Understanding what factors promote ecosystem health and ecosystem services, such as pollination, Gaiarsa said, is vital for helping species that are facing extinction from various extinction drivers such as intensive agriculture, deforestation and climate change.
“One way to turn around these negative effects is through the process of ecosystem restoration,” she said. “By going into a degraded area and planting native plants known to be important resources for bees, we can restore some of the lost interactions and potentially restore the populations of these species.”
The valley is a product of large land grants purchased for farming years ago. Large single-crop enterprises dominate the fertile land. Over time, hedgerows were added between some farms to restore patches of native plants that support native species, especially bees crucial to crop pollination. Bees, in turn, need nectar from the plants for nutrition.
Hedgerows observed in the study were created by planting flowers along the margins of fields more than a decade ago in a project led by study co-author Claire Kremen, Ponisio’s doctoral adviser at the University of California, Berkeley.
“At these hedgerows there are tiny patches of bee populations in these seas of monoculture agriculture,” Ponisio said. “Some colonize these patches; others go live in them for a while but eventually go extinct.”
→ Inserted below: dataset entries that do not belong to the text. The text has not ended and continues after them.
Lemma registry_prepared :
  forallb (fun ks =>
             match JS.assoc (fst ks) prepared, fresh_store !! table (snd ks) with
             | Some stmt, Some t =>
                 bool_decide (Sql.into stmt = table (snd ks)) && bool_decide (Sql.rows t = [])
             | _, _ => false
             end) EVENT_SCHEMAS = true.
Proof. vm_compute. reflexivity. Qed.

Lemma prepared_for key schema :
  JS.assoc key EVENT_SCHEMAS = Some schema ->
  exists stmt t,
    JS.assoc key prepared = Some stmt /\ Sql.into stmt = table schema
    /\ fresh_store !! table schema = Some t /\ Sql.rows t = [].
Proof.
  intros Hk. apply assoc_elem_of in Hk.
  pose proof registry_prepared as H. rewrite forallb_forall in H.
  specialize (H (key, schema)). simpl in H.
  assert (Hin : In (key, schema) EVENT_SCHEMAS)
    by exact (proj1 (list_elem_of_In _ _) Hk).
  specialize (H Hin).
  destruct (JS.assoc key prepared) as [stmt|]; [|discriminate H].
  destruct (fresh_store !! table schema) as [t|]; [|discriminate H].
  exists stmt, t.
  apply andb_true_iff in H as [H1 H2].
  apply bool_decide_eq_true in H1, H2. auto.
Qed.

Section loader_claims.
Variable JSON_parse : string -> option jvalue.
Variable bind_undefined : option Sql.sqlval.

Lemma ingest_load_lines disk chunks :
  ingest JSON_parse bind_undefined disk chunks
  = load_lines JSON_parse bind_undefined (Lines.chunked_lines chunks) fresh_store.
Proof.
  unfold ingest. rewrite createArchiveDatabase_fresh. simpl. apply loadEvents_lines.
Qed.

(** A line is counted exactly when it yields a row, and the row's key
    is the line's type tag. *)
Lemma lookup_schema_registered key :
  is_Some (JS.assoc key EVENT_SCHEMAS) -> exists schema, lookup_schema key = Own schema.
Proof. intros [schema H]. exists schema. unfold lookup_schema. by rewrite H. Qed.

Lemma undefined_unregistered : JS.assoc "undefined" EVENT_SCHEMAS = None.
Proof. vm_compute. reflexivity. Qed.

Lemma counted_read line :
  counted JSON_parse line = true <->
  exists row, read_line JSON_parse line = Accepted (tag JSON_parse line) row.
Proof.
  unfold counted, read_line, tag. split.
  - intros H. apply andb_true_iff in H as [Hblank Hreg].
    apply bool_decide_eq_true in Hblank.
    destruct (decide (Str.trim line = "")); [done|].
    destruct (JSON_parse line) as [event|]; [|done].
    apply bool_decide_eq_true in Hreg.
    destruct (lookup_schema_registered _ Hreg) as [schema Hs].
    destruct (tagged_object _ _ Hs) as [fields ->].
    rewrite Hs. by eexists.
  - intros [row H].
    destruct (decide (Str.trim line = "")); [done|].
    rewrite bool_decide_eq_true_2 by done. simpl.
    destruct (JSON_parse line) as [event|]; [|done].
    apply bool_decide_eq_true.
    destruct (lookup_schema (JS.String event.["type"])) as [schema| |] eqn:E.
    + apply lookup_schema_own in E. by eexists.
    + destruct event; discriminate H.
    + destruct event; discriminate H.
Qed.

Lemma read_accepted_tag line key row :
  read_line JSON_parse line = Accepted key row -> key = tag JSON_parse line.
Proof.
  intros H. destruct (read_line_keyed _ _ _ _ H) as (_ & _ & _ & fields & Hp).
  unfold read_line in H. unfold tag. rewrite Hp in *.
  destruct (decide _); [done|].
  destruct (lookup_schema _); by simplify_eq.
Qed.

Lemma accepted_counted lines :
  length (accepted JSON_parse lines)
  = length (filter (fun line => counted JSON_parse line = true) lines).
Proof.
  induction lines as [|line lines IH]; [done|].
  rewrite accepted_cons.
  destruct (decide (counted JSON_parse line = true)) as [Hc|Hc].
  - rewrite filter_cons_True by done.
    apply counted_read in Hc as [row ->]. simpl. by rewrite IH.
  - rewrite filter_cons_False by done.
    destruct (read_line JSON_parse line) as [|key row|m] eqn:E; [done| |done].
    exfalso. apply Hc. apply counted_read. exists row.
    by rewrite <- (read_accepted_tag _ _ _ E).
Qed.

Lemma accepted_counted_tag ty lines :
  length (filter (fun k => k = ty) (map fst (accepted JSON_parse lines)))
  = length (filter (fun line => counted JSON_parse line = true /\ tag JSON_parse line = ty) lines).
Proof.
  induction lines as [|line lines IH]; [done|].
  rewrite accepted_cons.
  destruct (decide (counted JSON_parse line = true)) as [Hc|Hc].
  - apply counted_read in Hc as Hr. destruct Hr as [row ->]. simpl.
    destruct (decide (tag JSON_parse line = ty)) as [Ht|Ht].
    + rewrite !filter_cons_True by done. simpl. by rewrite IH.
    + rewrite !filter_cons_False by tauto. by rewrite IH.
  - rewrite filter_cons_False by tauto.
    destruct (read_line JSON_parse line) as [|key row|m] eqn:E; [done| |done].
    exfalso. apply Hc. apply counted_read. exists row.
    by rewrite <- (read_accepted_tag _ _ _ E).
Qed.

End loader_claims.

(** ** The claims about the loader *)

(** C1. However the text is cut into chunks, the lines the chunked
    reader of [loadEvents] hands to [processLine] are the lines of the
    whole text split once on line feed: joined by line feeds they give
    the text back, none of them holds a line feed, a text without line
    feed is one line whatever carriage returns it holds, and the load
    itself is the load of the whole-text lines. *)
Theorem chunked_lines_whole (chunks : list string) :
  Lines.chunked_lines chunks = Lines.whole_lines (Lines.content chunks)
  /\ Str.join nl (Lines.chunked_lines chunks) = Lines.content chunks
  /\ Forall (fun line => Str.has Str.LF line = false) (Lines.chunked_lines chunks)
  /\ (Str.has Str.LF (Lines.content chunks) = false ->
      Lines.chunked_lines chunks = [Lines.content chunks])
  /\ (forall parse bind_undefined db,
        loadEvents parse bind_undefined chunks db
        = load_lines parse bind_undefined (Lines.whole_lines (Lines.content chunks)) db).
Proof.
  pose proof (chunked_lines_split chunks) as Hsplit.
  split; [exact Hsplit|]. rewrite Hsplit. unfold Lines.whole_lines.
  split; [apply join_split|].
  split; [apply split_pieces_no_sep|].
  split; [apply split_no_sep|].
  intros parse bu db. rewrite loadEvents_lines. by rewrite Hsplit.
Qed.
By looking into the population dynamics of different species, the research team sought to understand if different species visited different habitat patches and, in turn, how well they were able to persist on the landscape. Occupation of different patches, Gaiarsa said, should increase the number of interactions at each site and potentially increase plant diversity and overall ecosystem health.
“If a particular bumblebee species pollinates several plants that are only pollinated by a couple of other bee species, maybe that bumblebee species will be able to colonize more habitat patches because there may be very little competition with other bees for its plant resources,” she said.